Last of all the queen remained.
'The queen can't be treated like common people,' he said; 'she must be treated by herself. I must go into her room with her, and I can cure her with one drop of my cordial.'
'You think yourself very clever that you talk of curing with one drop of your cordial, but you're not the only person who can work wonders. I've got greater wonders than yours. I've got a hat which makes you invisible, a purse that never is empty, and a horn that gives you everything you call for.'
'Very pretty things to talk about,' answered the pretended doctor, 'but such things don't exist.'
'Don't they!' said the queen. 'There they are!'
And she laid them all out on the table.
This was enough for him.

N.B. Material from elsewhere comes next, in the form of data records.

Lemma applyToProject_cases now actor pid db project :
  Routes.projects db !! pid = Some project →
  Project.status project = Project.active →
  let userId := Routes.id actor in
  let cap := Project.requirements_volunteers project in
  (userId ∈ (Project.user <$> Project.volunteers project) →
   Routes.applyToProject now actor pid db
   = (Routes.json 400 false "You have already applied for this project", db))
  ∧ (userId ∉ (Project.user <$> Project.volunteers project) →
     Project.current cap >= Project.total cap →
     Routes.applyToProject now actor pid db
     = (Routes.json 400 false "Project is full", db))
  ∧ (userId ∉ (Project.user <$> Project.volunteers project) →
     Project.current cap < Project.total cap →
     ∃ p',
       Routes.applyToProject now actor pid db
       = (Routes.json 200 true "Application submitted successfully",
          Routes.set_projects (<[pid := p']> (Routes.projects db)) db)
       ∧ Project.volunteers p'
         = Project.volunteers project
             ++ [application now userId "volunteer"]).
Proof.
  intros Hp Hactive userId cap. subst userId cap.
  unfold Routes.applyToProject. rewrite Hp, Hactive.
  rewrite bool_decide_eq_true_2 by reflexivity. cbn [negb].
  split; [|split].
  - intros Hin.
    destruct (list_find _ _) as [[i v]|] eqn:E; [done |].
    by apply list_find_user_None in E.
  - intros Hnot%list_find_user_None Hfull%geb_true_iff.
    by rewrite Hnot, Hfull.
  - intros Hnot%list_find_user_None Hroom.
    rewrite Hnot.
    rewrite (proj2 (geb_false_iff _ _)) by lia.
    eexists. split; [reflexivity |]. by rewrite save_volunteers.
Qed.

(** C4. [addVolunteer] throws 'User has already applied for this project'
    when the user is in the roster, whatever the status of that entry;
    otherwise it throws 'Project is full' when
    [requirements.volunteers.current >= requirements.volunteers.total];
    otherwise it returns and the roster is the old roster followed by the
    one entry for the user, with status 'applied'. After either throw the
    project is as it was. The handler of POST /api/projects/:id/apply makes
    the same three-way decision on an active project, answers 400 in the
    two failure cases and leaves the database as it was. *)
Theorem apply_decision (now : Date) (userId : ObjectId) (role : option string)
    (p : Project.t) :
  let cap := Project.requirements_volunteers p in
  (userId ∈ (Project.user <$> Project.volunteers p) →
   Project.addVolunteer now userId role p
   = (Thrown "User has already applied for this project", p))
  ∧ (userId ∉ (Project.user <$> Project.volunteers p) →
     Project.current cap >= Project.total cap →
     Project.addVolunteer now userId role p = (Thrown "Project is full", p))
  ∧ (userId ∉ (Project.user <$> Project.volunteers p) →
     Project.current cap < Project.total cap →
     ∃ p',
       Project.addVolunteer now userId role p = (Returned, p')
       ∧ Project.volunteers p'
         = Project.volunteers p
             ++ [ {| Project.user := userId; Project.joinedDate := now;
                     Project.v_status := Project.v_applied;
                     Project.role := default "volunteer"%string role;
                     Project.hoursContributed := 0 |} ])
  ∧ (∀ (actor : Routes.Actor) (pid : ObjectId) (db : Routes.DB),
       Routes.id actor = userId →
       Routes.projects db !! pid = Some p →
       Project.status p = Project.active →
       (userId ∈ (Project.user <$> Project.volunteers p) →
        Routes.applyToProject now actor pid db
        = (Routes.json 400 false "You have already applied for this project",
           db))
       ∧ (userId ∉ (Project.user <$> Project.volunteers p) →
          Project.current cap >= Project.total cap →
          Routes.applyToProject now actor pid db
          = (Routes.json 400 false "Project is full", db))
       ∧ (userId ∉ (Project.user <$> Project.volunteers p) →
          Project.current cap < Project.total cap →
          ∃ p',
            Routes.applyToProject now actor pid db
            = (Routes.json 200 true "Application submitted successfully",
               Routes.set_projects (<[pid := p']> (Routes.projects db)) db)
            ∧ Project.volunteers p'
              = Project.volunteers p
                  ++ [ {| Project.user := userId; Project.joinedDate := now;
                          Project.v_status := Project.v_applied;
                          Project.role := "volunteer";
                          Project.hoursContributed := 0 |} ])).
Proof.
  intros cap. subst cap.
  split; [apply addVolunteer_present |].
  split; [apply addVolunteer_full |].
  split; [apply addVolunteer_appends |].
  intros actor pid db <- Hp Hactive.
  apply (applyToProject_cases now actor pid db p Hp Hactive).
Qed.
Lemma process_inv args df dtcol df' resampled :
  Main.process args df dtcol = Ok (df', resampled) ->
  columns df' = columns df
  /\ (resampled = None
      \/ exists r, resampled = Some r
                   /\ DataProcessor.resample df' dtcol (Main.resample args) (Main.agg args)
                        (Main.wanted_cols args) = Ok (Some r)).
Proof.
  unfold Main.process. cbv zeta.
  destruct (DataProcessor.filter_date_range _ dtcol _ _) as [d |] eqn:F; simpl;
    [| discriminate].
  apply filter_date_range_columns in F.
  assert (C : columns d = columns df).
  { rewrite F. destruct (Main.trace_as_zero args).
    - rewrite columns_handle_trace_values, to_numeric_on_columns. apply columns_on_columns'.
    - rewrite to_numeric_on_columns. apply columns_on_columns'. }
  destruct (truthy_opt (Main.resample args)).
  - destruct (DataProcessor.resample d dtcol _ _ _) as [[r |] |] eqn:R; simpl;
      try discriminate; intros [= <- <-]; (split; [exact C |]); [right | now left].
    exists r. split; [reflexivity | exact R].
  - simpl. intros [= <- <-]. split; [exact C | now left].
Qed.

Taking advantage of the lesson she had given him by her example, he quickly put on the hat, making himself invisible; after that it was easy to snatch up the other things and escape; nor could anyone follow him. He lived very comfortably for the rest of his life, taking a scudo out of his purse for whatever he had to pay, and his brothers likewise got on very well with their legacies, for he restored them as soon as he had rescued them from the queen. But the queen remained for the rest of her life with TWELVE FEET OF NOSE.